Furthermore, in respect of the samples obtained from the fridge and freezer, the prosecution again seems to have assumed that there was salmonella present before they were sampled, and therefore, the salmonella was present at the time of sale. Caution would seem to indicate that expert testimony should have been introduced to offer an opinion on this point and to discount other potential explanations, such as the food being cross-contaminated by something else in the fridge, or by someone else who had access to the fridge. Ultimately, these deficiencies opened the door for the defence experts to invite in reasonable doubt and thus bring the matter to a conclusion that favoured the defendant.

In the final analysis, the experts for the defence prevailed, but they certainly had their way eased by the weaknesses in the prosecution's evidence.
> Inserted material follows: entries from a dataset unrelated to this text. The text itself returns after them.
(** * Quantized matrix multiplication and affine quantization (CPU backend)

    A shallow embedding of [mlx/backend/cpu/quantized.cpp]: the bit-width
    arithmetic, the bit codec, the dequantize-and-multiply kernels, the
    dispatch layer with its batched and gathered drivers, and the group-wise
    affine quantizer, followed by the properties established about them.

    Conventions of the embedding.
    - C++ [int], [size_t] and pointer offsets are [Z]; the fixed-width
      unsigned types keep their wrap-around through [u8], [u32] and [u64].
      [/] and [%] on integers are [Z.quot] and [Z.rem] (truncation); a
      zero divisor, undefined in C++, gives the quotient 0.
    - A raw pointer is a buffer together with an offset: a buffer of [A] is
      a total function [Z -> A], a store is [upd].  The callers own the
      allocation of every buffer, so no bounds are attached to them.
    - The packed weights are addressed as bytes ([(const uint8_t* )w]); a
      32-bit word is the little-endian combination of four bytes.
    - The element type [T] of the templates and the [float] of the
      quantizer are instances of the class [Arith]; nothing is assumed of
      the operations unless a statement says so.  Two instances are
      given: binary32, the arithmetic of [float], and the extended
      rationals, an arithmetic without rounding error in which the
      statements are evaluated at concrete inputs.
    - A call that can [throw] returns an [outcome]: [Done] with the
      final state, or [Throw] with the exception and the state reached. *)

From Stdlib Require Import ZArith QArith Qround Qabs List Lia Lqa Bool String
  SpecFloat.
Import ListNotations.
Local Open Scope Z_scope.

(** ** Fixed-width unsigned integers *)

Definition u8 (z : Z) : Z := z mod 2 ^ 8.
Definition u32 (z : Z) : Z := z mod 2 ^ 32.
Definition u64 (z : Z) : Z := z mod 2 ^ 64.

(** ** Buffers and pointers *)

Definition buf (A : Type) : Type := Z -> A.

Definition upd {A : Type} (b : buf A) (i : Z) (v : A) : buf A :=
  fun j => if j =? i then v else b j.

(** [p + off] on a pointer [p] into buffer [b]. *)
Definition shift {A : Type} (b : buf A) (off : Z) : buf A :=
  fun j => b (off + j).

(** ** Loops *)

(** [for (i = start; ...; i += step)] run for [n] iterations. *)
Fixpoint for_from {St : Type} (n : nat) (i step : Z)
    (body : Z -> St -> St) (s : St) : St :=
  match n with
  | O => s
  | S n' => for_from n' (i + step) step body (body i s)
  end.

(** Number of iterations of [for (i = 0; i < hi; i += step)], [step > 0]. *)
Definition trip_count (hi step : Z) : nat :=
  Z.to_nat ((hi + step - 1) / step).

(** [for (int i = 0; i < hi; i++) body] *)
Definition for_lt {St : Type} (hi : Z) (body : Z -> St -> St) (s : St) : St :=
  for_from (Z.to_nat hi) 0 1 body s.

(** [for (int i = 0; i < hi; i += step) body] *)
Definition for_lt_step {St : Type} (hi step : Z)
    (body : Z -> St -> St) (s : St) : St :=
  for_from (trip_count hi step) 0 step body s.

(** ** Bit-width arithmetic *)

Definition get_pack_factor (bits : Z) (wsize : Z) : Z :=
  if (bits =? 3) || (bits =? 5) then 8
  else if bits =? 6 then 4 else Z.quot wsize bits.

Definition get_bytes_per_pack (bits : Z) (wsize : Z) : Z :=
  let power_of_2_bits := Z.land bits (bits - 1) =? 0 in
  if power_of_2_bits then Z.quot wsize 8 else if bits =? 5 then 5 else 3.

(** Modelled from the spec: [is_power_of_2] is declared in [mlx/utils.h],
    which is not part of the sources at hand; the power-of-two widths are
    2, 4 and 8 (a positive integer with a single bit set). *)
Definition is_power_of_2 (bits : Z) : bool :=
  (0 <? bits) && (Z.land bits (bits - 1) =? 0).

Definition valid_bits (bits : Z) : Prop :=
  bits = 2 \/ bits = 3 \/ bits = 4 \/ bits = 5 \/ bits = 6 \/ bits = 8.

Definition valid_group_size (group_size : Z) : Prop :=
  group_size = 32 \/ group_size = 64 \/ group_size = 128.

(** ** Bit codec: decode *)

(** The integer written to [w_out[i]] by [extract_bits<T, bits>], before
    the [static_cast<T>].  [w_in] is the pointer to the packed bytes. *)
Definition extract_bits_int (bits : Z) (w_in : buf Z) : list Z :=
  if bits =? 3 then
    [ Z.land (w_in 0) 0x7;
      Z.shiftr (Z.land (w_in 0) 0x38) 3;
      Z.shiftr (Z.land (w_in 0) 0xc0) 6 + Z.shiftl (Z.land (w_in 1) 0x1) 2;
      Z.shiftr (Z.land (w_in 1) 0xe) 1;
      Z.shiftr (Z.land (w_in 1) 0x70) 4;
      Z.shiftr (Z.land (w_in 1) 0x80) 7 + Z.shiftl (Z.land (w_in 2) 0x3) 1;
      Z.shiftr (Z.land (w_in 2) 0x1c) 2;
      Z.shiftr (Z.land (w_in 2) 0xe0) 5 ]
  else if bits =? 5 then
    [ Z.land (w_in 0) 0x1f;
      Z.shiftr (Z.land (w_in 0) 0xe0) 5 + Z.shiftl (Z.land (w_in 1) 0x3) 3;
      Z.shiftr (Z.land (w_in 1) 0x7c) 2;
      Z.shiftr (Z.land (w_in 1) 0x80) 7 + Z.shiftl (Z.land (w_in 2) 0xf) 1;
      Z.shiftr (Z.land (w_in 2) 0xf0) 4 + Z.shiftl (Z.land (w_in 3) 0x1) 4;
      Z.shiftr (Z.land (w_in 3) 0x3e) 1;
      Z.shiftr (Z.land (w_in 3) 0xc0) 6 + Z.shiftl (Z.land (w_in 4) 0x7) 2;
      Z.shiftr (Z.land (w_in 4) 0xf8) 3 ]
  else if bits =? 6 then
    [ Z.land (w_in 0) 0x3f;
      Z.land (Z.shiftr (w_in 0) 6) 0x03 + Z.shiftl (Z.land (w_in 1) 0x0f) 2;
      Z.land (Z.shiftr (w_in 1) 4) 0x0f + Z.shiftl (Z.land (w_in 2) 0x03) 4;
      Z.land (Z.shiftr (w_in 2) 2) 0x3f ]
  else [].

(** The values [wi & bitmask] met by the unrolled loop over [p] of the
    power-of-two branch of the kernels, [wi] being shifted right by [bits]
    after each step unless [bits = 8]. *)
Fixpoint shift_mask_loop (bits : Z) (n : nat) (wi : Z) : list Z :=
  match n with
  | O => []
  | S n' =>
      Z.land wi (Z.shiftl 1 bits - 1)
      :: shift_mask_loop bits n'
           (if negb (bits =? 8) then u8 (Z.shiftr wi bits) else wi)
  end.

(** The codes of the pack at [w_local], as both scalar kernels decode it. *)
Definition decode_pack (bits : Z) (w_local : buf Z) : list Z :=
  if (bits =? 3) || (bits =? 5) || (bits =? 6)
  then extract_bits_int bits w_local
  else shift_mask_loop bits (Z.to_nat (get_pack_factor bits 8)) (w_local 0).

(** ** Bit codec: encode (the inner loops of [quantize]) *)

(** [out_el |= static_cast<uint64_t>(w_el) << (k * bits)] for
    [k < el_per_int]; [code k] is the [uint64_t] of iteration [k]. *)
Definition pack_el (bits el_per_int : Z) (code : Z -> Z) : Z :=
  for_lt el_per_int
    (fun k out_el => Z.lor out_el (u64 (Z.shiftl (code k) (k * bits)))) 0.

(** The stores of [out_el] into [out], an array of [U]; [castU] is the
    conversion to [U] ([u32] or [u8]). *)
Definition store_el (bits bytes_per_pack : Z) (power_of_2_bits : bool)
    (castU : Z -> Z) (out : buf Z) (out_idx j out_el : Z) : buf Z :=
  if power_of_2_bits then upd out (out_idx + j) (castU out_el)
  else if bits =? 5 then
    let out := upd out (out_idx + bytes_per_pack * j)
                   (castU (Z.land out_el 0xff)) in
    let out := upd out (out_idx + bytes_per_pack * j + 1)
                   (castU (Z.shiftr (Z.land out_el 0xff00) 8)) in
    let out := upd out (out_idx + bytes_per_pack * j + 2)
                   (castU (Z.shiftr (Z.land out_el 0xff0000) 16)) in
    let out := upd out (out_idx + bytes_per_pack * j + 3)
                   (castU (Z.shiftr (Z.land out_el 0xff000000) 24)) in
    upd out (out_idx + bytes_per_pack * j + 4)
        (castU (Z.shiftr (Z.land out_el 0xff00000000) 32))
  else
    let out := upd out (out_idx + bytes_per_pack * j)
                   (castU (Z.land out_el 0xff)) in
    let out := upd out (out_idx + bytes_per_pack * j + 1)
                   (castU (Z.shiftr (Z.land out_el 0xff00) 8)) in
    upd out (out_idx + bytes_per_pack * j + 2)
        (castU (Z.shiftr (Z.land out_el 0xff0000) 16)).

(** The storage type [U] chosen by [AffineQuantize::eval_cpu]. *)
Definition castU_of (bits : Z) : Z -> Z :=
  if is_power_of_2 bits then u32 else u8.

(** Byte [i] of an array of 32-bit words (little-endian). *)
Definition bytes_of_words (wds : buf Z) : buf Z :=
  fun i => Z.land (Z.shiftr (wds (i / 4)) (8 * (i mod 4))) 0xff.

(** The 32-bit word at index [i] of a byte buffer (little-endian). *)
Definition load_u32 (w : buf Z) (i : Z) : Z :=
  w (4 * i) + Z.shiftl (w (4 * i + 1)) 8 + Z.shiftl (w (4 * i + 2)) 16
  + Z.shiftl (w (4 * i + 3)) 24.

(** The packed weights as the matmul kernels address them: the quantizer's
    output array of [U], seen through [(const uint8_t* )]. *)
Definition as_bytes (bits : Z) (out : buf Z) : buf Z :=
  if is_power_of_2 bits then bytes_of_words out else out.

(** One storage unit of the encoder: [el_per_int] codes packed and stored
    at the start of an array of [U]. *)
Definition encode_unit (bits : Z) (codes : list Z) : buf Z :=
  let el_per_int := get_pack_factor bits 32 in
  let bytes_per_pack := get_bytes_per_pack bits 8 in
  store_el bits bytes_per_pack (is_power_of_2 bits) (castU_of bits)
    (fun _ => 0) 0 0
    (pack_el bits el_per_int (fun k => nth (Z.to_nat k) codes 0)).

(** The same unit decoded by the scalar kernels: they consume
    [get_pack_factor bits 8] codes and [get_bytes_per_pack bits 8] bytes
    per step, as many steps as the unit holds. *)
Definition decode_unit (bits : Z) (w : buf Z) : list Z :=
  let el_per_int := get_pack_factor bits 32 in
  let pack_factor := get_pack_factor bits 8 in
  let bytes_per_pack := get_bytes_per_pack bits 8 in
  flat_map (fun i => decode_pack bits (shift w (Z.of_nat i * bytes_per_pack)))
           (seq 0 (Z.to_nat (Z.quot el_per_int pack_factor))).

(** ** Element types

    The operations the templates use on their element type [T] and on
    [float].  [fltb a b] is [a < b], [feqb a b] is [a == b], [frint] is
    [std::rint], [to_u64] is [static_cast<uint64_t>], [of_Z] the conversion
    from an integer, [eps7] the literal [1e-7]. *)
Class Arith (F : Type) : Type := {
  of_Z : Z -> F;
  fadd : F -> F -> F;
  fsub : F -> F -> F;
  fmul : F -> F -> F;
  fdiv : F -> F -> F;
  fneg : F -> F;
  fabs : F -> F;
  frint : F -> F;
  fltb : F -> F -> bool;
  feqb : F -> F -> bool;
  to_u64 : F -> Z;
  infinity : F;
  eps7 : F
}.

(** Conversions between a storage type [T] and the [float] in which the
    quantizer and the SIMD kernel compute. *)
Class Conv (T F : Type) : Type := {
  to_float : T -> F;
  of_float : F -> T
}.

Section StdMinMax.
Context {F : Type} {AF : Arith F}.

(** [std::max(a, b)]: [(a < b) ? b : a]. *)
Definition std_max (a b : F) : F := if fltb a b then b else a.

(** [std::min(a, b)]: [(b < a) ? b : a]. *)
Definition std_min (a b : F) : F := if fltb b a then b else a.
End StdMinMax.

(** ** Errors *)

Inductive exn : Type :=
| invalid_argument (msg : string)
| runtime_error (msg : string).

(** The outcome of a call that mutates a state [St]: normal return, or an
    exception together with the state at the [throw]. *)
Inductive outcome (St : Type) : Type :=
| Done (s : St)
| Throw (e : exn) (s : St).
Arguments Done {St} s.
Arguments Throw {St} e s.

Definition state_of {St : Type} (o : outcome St) : St :=
  match o with Done s => s | Throw _ s => s end.

Definition is_done {St : Type} (o : outcome St) : bool :=
  match o with Done _ => true | Throw _ _ => false end.

(** A loop whose body may throw: the first exception ends it. *)
Fixpoint for_from_o {St : Type} (n : nat) (i step : Z)
    (body : Z -> St -> outcome St) (s : St) : outcome St :=
  match n with
  | O => Done s
  | S n' =>
      match body i s with
      | Done s' => for_from_o n' (i + step) step body s'
      | Throw e s' => Throw e s'
      end
  end.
That said, hindsight is a wonderful thing and while we can be critical of the manner in which the prosecution was prepared, we should be more concerned about learning from the experience to prevent the same mistakes from recurring in future.

David Lyons,
Group Manager (Public Safety),
Middlesbrough Council

References

  1. Dr Slim Dinsdale, "Microbiological results from foods" New Law Journal, 26 May 2000.
  2. Allen C, Practical guide to evidence, 1999.
  3. Murphy P, Murphy on evidence (5th edition) 1995.
  4. Tapper C, Cross and tapper on evidence (9th edition) 1999.
  5. [1973] AC 729.
  6. (1988) 86 Cr App R 274.
  7. Subramaniam -v- Public Prosecutor [1956] 1 WLR 965.
  8. R -v- Coventry JJ ex parte Bullard (1992) 95 Cr App R 175.
  9. Criminal Justice Act 1988 - Section 27.